Well that could’ve gone better! Lack of energy, head not in the game, i even managed to draw blood. Needless to say, that was not the best night i have ever had.

By way of explanation, the Indy Climbing Wall, as part of the six-month winter aggregate, this season is having a “Massive Monday” Series. On the first Monday of every month, there is a small competition with a theme.

The first one was Crimps vs. Slopers with a travesty of near-Brexit levels as Slopers took the crown by the narrowest of margins. 25 problems, with points dictated by the number of attempts, with more leniency than a simple flash contest. I came in a lofty fourth.

Next up, due to the large old resin wall was a Back To The Features evening, with fierce and brutal taped sections for hands and feet and a variance of hold types and sizes to test you mettle. Just my sort of thing, i made ground on my previous position, attaining third. It did come at a cost though, as you can read here… (I’m Pedro di Brenina by the way).

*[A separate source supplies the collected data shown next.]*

(* ===== verification/KafkaClients.v ===== *)
(** Building the clients of libs/kafka (producer.go, consumer.go) over a linked driver, and
    one handler attempt of the consumer: no client is left behind, a panic is an error, a
    record's request id. *)
From S2P Require Import Prelude GoError GoStr KafkaMessage KafkaConsumer KafkaConfig KafkaMetrics ClientAddr.

(** * The driver's interface *)

(** What libs/kafka uses of a driver to build a client: its name, what it refuses, why
    creating a client fails, and what the broker answers to a ping. *)
Class Driver := {
  d_Name : string;
  d_Validate : KafkaConfig.Config -> list string;
  d_NewProducer : KafkaConfig.Config -> option string;
  d_NewConsumer : KafkaConfig.Config -> option string;
  d_Ping : option string
}.

Module KafkaClients.
Import KafkaConfig.

Inductive new_error :=
  | NoProvider
  | BadConfig (es : list string)
  | NoTopicOrGroup
  | NewFailed (driver err : string)
  | Unreachable (err : string).

Inductive effect := Created | Pinged (timeout : Z) | Closed | WarnPlaintext.

Definition warnPlaintextSASL (c : Config) : list effect :=
  if String.eqb (SecurityProtocol c) "sasl_plaintext" && String.eqb (SASLMechanism c) "PLAIN" then [WarnPlaintext] else [].

Section New.
Context (ToLower ToUpper : string -> string) (ReadFile : string -> option string) (readable : string -> bool -> option string).

(** The client after it was created: it answers, or is closed again. *)
Definition connect (d : Driver) (c : Config) : (new_error + Config) * list effect :=
  match d_Ping with
  | Some err => (inl (Unreachable err), [Created; Pinged (DialTimeout c); Closed])
  | None => (inr c, [Created; Pinged (DialTimeout c)] ++ warnPlaintextSASL c)
  end.

Definition validated (d : Driver) (c : Config) : new_error + Config :=
  match Validate ToLower ToUpper ReadFile readable (Some d_Validate) c with
  | (c, []) => inr c
  | (_, es) => inl (BadConfig es)
  end.

Definition NewProducer (driver : option Driver) (c : Config) : (new_error + Config) * list effect :=
  match driver with
  | None => (inl NoProvider, [])
  | Some d =>
      match validated d c with
      | inl e => (inl e, [])
      | inr c => match d_NewProducer c with Some err => (inl (NewFailed d_Name err), []) | None => connect d c end
      end
  end.

Definition NewConsumer (driver : option Driver) (c : Config) : (new_error + Config) * list effect :=
  match driver with
  | None => (inl NoProvider, [])
  | Some d =>
      match validated d c with
      | inl e => (inl e, [])
      | inr c =>
          if match Topics c with [] => true | _ => false end || String.eqb (Group c) "" then (inl NoTopicOrGroup, [])
          else match d_NewConsumer c with Some err => (inl (NewFailed d_Name err), []) | None => connect d c end
      end
  end.

(** What a constructor may leave: nothing after an error, and otherwise one client of an
    accepted configuration that has answered, with a warning exactly when a password
    goes over the wire in clear text. *)
Definition leaves (r : (new_error + Config) * list effect) : Prop :=
  match r.1 with
  | inl _ => r.2 = [] \/ exists t, r.2 = [Created; Pinged t; Closed]
  | inr c => runnable c /\ 0 < DialTimeout c /\ r.2 = [Created; Pinged (DialTimeout c)] ++ warnPlaintextSASL c
  end.

Lemma connect_leaves (d : Driver) (c : Config) : runnable c -> leaves (connect d c).
Proof.
  intros H. unfold connect, leaves. destruct d_Ping as [err|]; cbn; [right; by eexists|]. split_and!; [done|apply (ok_timeouts _ H)|done].
Qed.

Lemma validated_runnable (d : Driver) (c c' : Config) : validated d c = inr c' -> runnable c'.
Proof.
  unfold validated. destruct (Validate _ _ _ _ _ c) as [c0 [|e es]] eqn:E; [|done]. intros [= <-].
  by eapply accepted_is_runnable.
Qed.

Lemma constructors_leave (driver : option Driver) (c : Config) : leaves (NewProducer driver c) /\ leaves (NewConsumer driver c).
Proof.
  unfold NewProducer, NewConsumer. destruct driver as [d|]; [|by split; left].
  destruct (validated d c) as [e|c'] eqn:E; [by split; left|]. apply validated_runnable in E.
  split; [destruct (d_NewProducer c')|destruct (_ || _); [by left|]; destruct (d_NewConsumer c')]; try (by left); by apply connect_leaves.
Qed.

(** An accepted configuration always has a topic and a group: the check behind it in
    [NewConsumer] never refuses one. *)
Lemma topic_check_is_redundant (driver : option Driver) (c : Config) : (NewConsumer driver c).1 <> inl NoTopicOrGroup.
Proof.
  unfold NewConsumer. destruct driver as [d|]; [|done]. destruct (validated d c) as [e|c'] eqn:E; [|].
  - unfold validated in E. destruct (Validate _ _ _ _ _ c) as [c0 [|? ?]]; [done|]. by injection E as <-.
  - apply validated_runnable in E. destruct (ok_group _ E) as [Ht Hg]. destruct (Topics c'); [done|].
    rewrite (proj2 (String.eqb_neq _ _) Hg). cbn. destruct (d_NewConsumer c'); [done|]. unfold connect. by destruct d_Ping.
Qed.

(** [readyCheck] *)
Definition readyCheck (ping : option string) : option string := (fun err => ("kafka brokers unreachable: " ++ err)%string) <$> ping.
End New.

(** * One attempt *)

Import KafkaMessage.

(** What the handler did. *)
Inductive call := Returned (err : option error) | Panicked (value : string).

(** [invoke]: the error it returns, and whether the span is marked failed; the attempt is
    observed under the topic's label. *)
Definition invoke (topics : list string) (r : Message) (c : call) (d : Z) (m : gmap string (list Z)) : option error * gmap string (list Z) :=
  let err := match c with Returned err => err | Panicked v => Some (Errors.Node (TText ("kafka: handler panic: " ++ v)) []) end in
  let label := KafkaMetrics.topic_label topics (Topic r) in
  (err, <[label := d :: default [] (m !! label)]> m).

(** A handler that panics is retried like one that failed, and every attempt is observed
    once, however it ended. *)
Lemma invoke_contains_panic (topics : list string) (r : Message) (c : call) (d : Z) (m : gmap string (list Z)) :
  let '(err, m') := invoke topics r c d m in
  (forall v, c = Panicked v -> exists e, err = Some e /\ IsPermanent e = false) /\
  (forall err', c = Returned err' -> err = err') /\
  length (default [] (m' !! KafkaMetrics.topic_label topics (Topic r))) = S (length (default [] (m !! KafkaMetrics.topic_label topics (Topic r)))).
Proof.
  unfold invoke. split_and!.
  - intros v ->. by eexists.
  - by intros err' ->.
  - by rewrite lookup_insert_eq.
Qed.

(** [requestID]: the record's event id if it can be one, else a fresh id. *)
Definition requestID (r : Message) (fresh : string) : string :=
  match headerValue (Headers r) HeaderEventID with
  | Some id => if ClientAddr.validRequestID id then id else fresh
  | None => fresh
  end.

Lemma requestID_valid (r : Message) (fresh : string) : ClientAddr.validRequestID fresh = true -> ClientAddr.validRequestID (requestID r fresh) = true.
Proof.
  intros H. unfold requestID. destruct (headerValue _ _) as [id|]; [|done]. by destruct (ClientAddr.validRequestID id) eqn:E.
Qed.

(** [partitionList] *)
Definition partitionList (parts : list KafkaConsumer.TopicPartition) : list string :=
  (fun p => (KafkaConsumer.tp_Topic p ++ "/" ++ GoStr.Itoa (KafkaConsumer.tp_Partition p))%string) <$> parts.

(** ** Fetch errors *)

Definition fetchWarnEvery : Z := Go.minute.

(** [fetchError] of the loop, which calls it alone: the count, the last stamp, and
    whether it logged. *)
Definition fetchError (now : Z) (st : Z * Z) : Z * Z * bool :=
  let '(count, last) := st in
  if fetchWarnEvery <=? Go.wrap64 (now - last) then (count + 1, now, true) else (count + 1, last, false).
End KafkaClients.

(** * The dead-letter producer of the librdkafka driver *)

Module DeadLetterProducer.
Import KafkaMessage KafkaConsumer.

(** [dlqOnce], [dlq] and [dlqErr]: not built yet, or what building it gave. *)
Inductive producer := NotBuilt | Failed (err : error) | Ready.

(** [DeadLetter]: it is built on first use, and that result is kept. *)
Definition DeadLetter (newProducer : option error) (p : producer) : producer :=
  match p with
  | NotBuilt => match newProducer with Some err => Failed err | None => Ready end
  | p => p
  end.

(** [failedProducer.Send] *)
Definition failed_Send (err : error) : error := NewSendError KindUnknown 0 err.

(** However often it is asked for, the first attempt decides: a failure is never tried again. *)
Lemma first_build_decides (builds : list (option error)) (b : option error) :
  foldl (fun p b => DeadLetter b p) NotBuilt (b :: builds) = DeadLetter b NotBuilt.
Proof. cbn. induction builds as [|b' builds IH]; [done|]. cbn. by destruct b. Qed.

Lemma failed_Send_not_rejected (err : error) : Rejected (failed_Send err) = false.
Proof. unfold failed_Send, NewSendError. by destruct (is_ctx_error err). Qed.

(** Without it a record that cannot be handled is not parked and so not committed: the
    consumer is draining, or stops with the error of the failed build. *)
Lemma failed_producer_never_parks (cfg : config) (i : rec_in) (r : Message) (err : error) (topic reason text : string) (attempts : Z) :
  (forall n, dl_send i n = Some (failed_Send err)) ->
  (deadLetter cfg i r topic reason text attempts).2 = Draining \/
  (deadLetter cfg i r topic reason text attempts).2 = Stop (failed_Send err).
Proof.
  intros Hs. unfold deadLetter.
  pose proof (dl_loop_spec cfg i (dlq_message topic r reason text attempts) (S (Z.to_nat (maxRetries cfg))) 0) as H.
  specialize (H ltac:(unfold maxRetries; lia) ltac:(unfold maxRetries; lia)).
  destruct (dl_loop _ _ _ _ 0) as [evs o]. destruct H as (Hno & _ & k & _ & _ & _ & Ho). cbn [snd].
  destruct o as [| |e|]; [by rewrite Hs in Ho|by left| |done]. destruct Ho as [Ho _]. rewrite Hs in Ho. injection Ho as ->. by right.
Qed.
End DeadLetterProducer.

With the scores for these positions combined for the overall leaderboard, i found myself going into last night’s Dyno contest joint second overall, thanks largely to absences of fellow climbers. Despite a journey to the wall that began around 1pm in Birmingham, i felt buoyed by my chances and enthusiastic about what lay ahead. If only i’d known.

I'm not normally one to show indoor climbing photos, let alone videos but there are exceptions to every rule and this is without doubt the most brick hard #climb I've ever seen anyone give the grade of 7a+ I've got to the point in the #indyclimbingwall #aggregate #competition where doing a new move for the first time is a success for my session. I've got eleven problems to do out of 112 until new problems are set and about half of them could go, with a lot of projecting. This is one of them, unlocked by the heel hook sequence at the bottom, with the last two moves done in isolation. Another session will hopefully yield another tick! #worldclasswales #northwalesbouldering #bouldering #rockclimbing #climbing #indoorclimbing #training

A post shared by Chez de la Bloc (@edwards.pete) on

As i started with, it did not go well. This one was a straightforward flash contest – with points dropped for every failed attempt – and i proceeded to start by dropping points on the very first few problems. Dyno-ing is tough, and my warm up left a lot to be desired. Like actually getting warm.

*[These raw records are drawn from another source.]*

Section Loading.
(** Package env parsing an empty environment, reading a file, yaml's decoder with known
    fields only, and env over the process environment without defaults. *)
Context (env_empty : string -> string + value).
Context (ReadFile : string -> string + string).
Context (Decode : string -> value -> decoded).
Context (env_Parse : string -> value -> string + value).

Definition Defaults (prefix : string) (dst : value) : load_error + value :=
  match env_empty prefix with
  | inl err => inl (EnvDefaults prefix err)
  | inr defaults => inr (fillZero dst defaults)
  end.

(** The file, if one is named. *)
Definition overlay_file (path : string) (dst : value) : load_error + value :=
  if String.eqb path "" then inr dst
  else match ReadFile path with
       | inl err => inl (ReadYaml path err)
       | inr data =>
           match Decode data dst with
           | Decoded v => inr v
           | EOF => inr dst
           | DecodeError err => inl (ParseYaml path err)
           end
       end.

Definition overlay_env (prefix : string) (dst : value) : load_error + value :=
  match env_Parse prefix dst with inl err => inl (EnvOverlay prefix err) | inr v => inr v end.

Definition LoadYAML (path prefix : string) (dst : value) : load_error + value :=
  match Defaults prefix dst with
  | inl e => inl e
  | inr dst =>
      match overlay_file path dst with
      | inl e => inl e
      | inr dst => overlay_env prefix dst
      end
  end.
End Loading.

(** ** One setting *)

(** The setting at a path of field positions: not a struct, and reached through exported
    fields only. *)
Fixpoint leaf (p : list nat) (v : value) {struct p} : option value :=
  match p with
  | [] => match v with VStruct _ => None | _ => Some v end
  | i :: p => match v with VStruct fs => '(f, w) ← fs !! i; if f_exported f then leaf p w else None | _ => None end
  end.

(** Two values of one Go type, as far as structs go. *)
Fixpoint same_type (v d : value) {struct v} : Prop :=
  match v, d with
  | VStruct fs, VStruct gs =>
      (fix go (fs gs : list (field * value)) : Prop :=
        match fs, gs with
        | [], [] => True
        | (f, v) :: fs, (g, d) :: gs => f = g /\ same_type v d /\ go fs gs
        | _, _ => False
        end) fs gs
  | VStruct _, _ | _, VStruct _ => False
  | _, _ => True
  end.

(** What a default layer under a value gives. *)
Definition or_default (x d : value) : value := if IsZero x && negb (IsZero d) then d else x.

Lemma leaf_fillZero (v d x y : value) (p : list nat) :
  same_type v d -> p <> [] -> leaf p v = Some x -> leaf p d = Some y -> leaf p (fillZero v d) = Some (or_default x y).
Proof.
  revert p d x y. induction v as [k|v IH|t|fs IH|l IH|b|m IH|s|dd|n] using value_induction; intros [|i p] d x y Ht Hp Hx Hy; try done.
  destruct d as [| | |gs| | | | | |]; try done. cbn [leaf] in Hx, Hy. cbn [fillZero leaf]. clear Hp.
  revert gs i Ht Hx Hy. induction IH as [|[f v] fs Hv _ IHfs]; intros [|[g d] gs] i Ht Hx Hy; try done.
  destruct Ht as (<- & Hvd & Ht). destruct i as [|i]; [|by apply (IHfs gs i)].
  cbn in Hx, Hy |- *. destruct (f_exported f); [|done]. cbn.
  assert (Hleaf : p = [] -> leaf p (if IsZero v && negb (IsZero d) then d else v) = Some (or_default x y)).
  { intros ->. cbn in Hx, Hy. fold (or_default v d).
    assert (v = x /\ d = y) as [-> ->] by (split; [by destruct v; simplify_eq/=|by destruct d; simplify_eq/=]).
    unfold or_default. by destruct (IsZero x && negb (IsZero y)); cbn. }
  destruct v as [| | |fs'| | | | | |]; try (apply Hleaf; by destruct p).
  destruct p as [|j p]; [done|]. cbn [snd] in Hv. by apply Hv.
Qed.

I flushed out a few of the easier ones to get me going but very quickly found more problems to fail on. Points were dropped on things i really shouldn’t and i watched as people found sneaky ways through problems i’d struggled on earlier.

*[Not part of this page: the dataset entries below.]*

Inductive resource := Tracing | BootContext | Database | CacheClient | Producer | Consumer | Signals.

#[export] Instance resource_eq_dec : EqDecision resource.
Proof. solve_decision. Defined.

(** The statements of [run]: one that can fail, whose error is logged and returned; one that
    cannot; either may open something. Deferring its release is a statement of its own, and
    so is registering a health check. *)
Inductive statement :=
  | Must (name : string) (opens : option resource)
  | Does (name : string) (opens : option resource)
  | Defer (r : resource)
  | Checks (check : string) (optional : bool).

Inductive event :=
  | Did (name : string)
  | Open (r : resource)
  | LogError (name : string)
  | Register (check : string) (optional : bool)
  | Serve
  | Close (r : resource).

(** The statements in order, up to the first that fails; the releases deferred so far,
    latest first; and the error. *)
Section Run.
Context (fails : string -> option string).

Definition opened (name : string) (r : option resource) : event := match r with Some r => Open r | None => Did name end.

Fixpoint boot (steps : list statement) (deferred : list resource) : list event * list resource * option string :=
  match steps with
  | [] => ([], deferred, None)
  | Must name r :: steps =>
      match fails name with
      | Some err => ([LogError name], deferred, Some err)
      | None => let '(es, deferred, err) := boot steps deferred in (opened name r :: es, deferred, err)
      end
  | Does name r :: steps => let '(es, deferred, err) := boot steps deferred in (opened name r :: es, deferred, err)
  | Defer r :: steps => boot steps (r :: deferred)
  | Checks check optional :: steps => let '(es, deferred, err) := boot steps deferred in (Register check optional :: es, deferred, err)
  end.

(** [run]: the boot, then the service until it ends with [served], then the releases. *)
Definition run (steps : list statement) (served : option string) : list event * option string :=
  match boot steps [] with
  | (es, deferred, Some err) => (es ++ (Close <$> deferred), Some err)
  | (es, deferred, None) =>
      (es ++ [Serve] ++ match served with Some _ => [LogError "serve"] | None => [] end ++ (Close <$> deferred), served)
  end.

(** ** Releases *)

Definition opens (es : list event) : list resource := omap (fun e => match e with Open r => Some r | _ => None end) es.
Definition closes (es : list event) : list resource := omap (fun e => match e with Close r => Some r | _ => None end) es.

Lemma opens_app (a b : list event) : opens (a ++ b) = opens a ++ opens b.
Proof. apply omap_app. Qed.
Lemma closes_app (a b : list event) : closes (a ++ b) = closes a ++ closes b.
Proof. apply omap_app. Qed.
Lemma closes_close (l : list resource) : closes (Close <$> l) = l /\ opens (Close <$> l) = [].
Proof. induction l as [|r l [IH1 IH2]]; [done|]. split; [|done]. unfold closes in *. cbn. by rewrite IH1. Qed.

My head was gone by this point and my body was sore. With only the hardest lines left to do, i knew my chance had gone to achieve an even vaguely respectable score and/or position. My only hope now was that everyone else had done equally poorly.

The guy in joint second certainly wasn’t and it suddenly dawned on me that this is exactly his sort of climbing. Nevertheless, despite wanting to sack it and leave, i figured you never know what’s actually happening and might as well just on as much as possible.

I opted for a series of huge leaps on the front face. First move negotiated (after customarily dropping two points unnecessarily) and the crux second. Hands set, look at where you’re going, feet placed, leap and… BANG! My elbow connected with the wall, cutting a chunk out and now slowly leaking. This really wasn’t my night.

The injury was superficial but looked even  more impressive due to the psoriasis on my joints. To prevent getting blood on clothing, matting or anywhere else, a protective tape thing was concocted but proved to look as stupid as it was useless. This really wasn’t my night.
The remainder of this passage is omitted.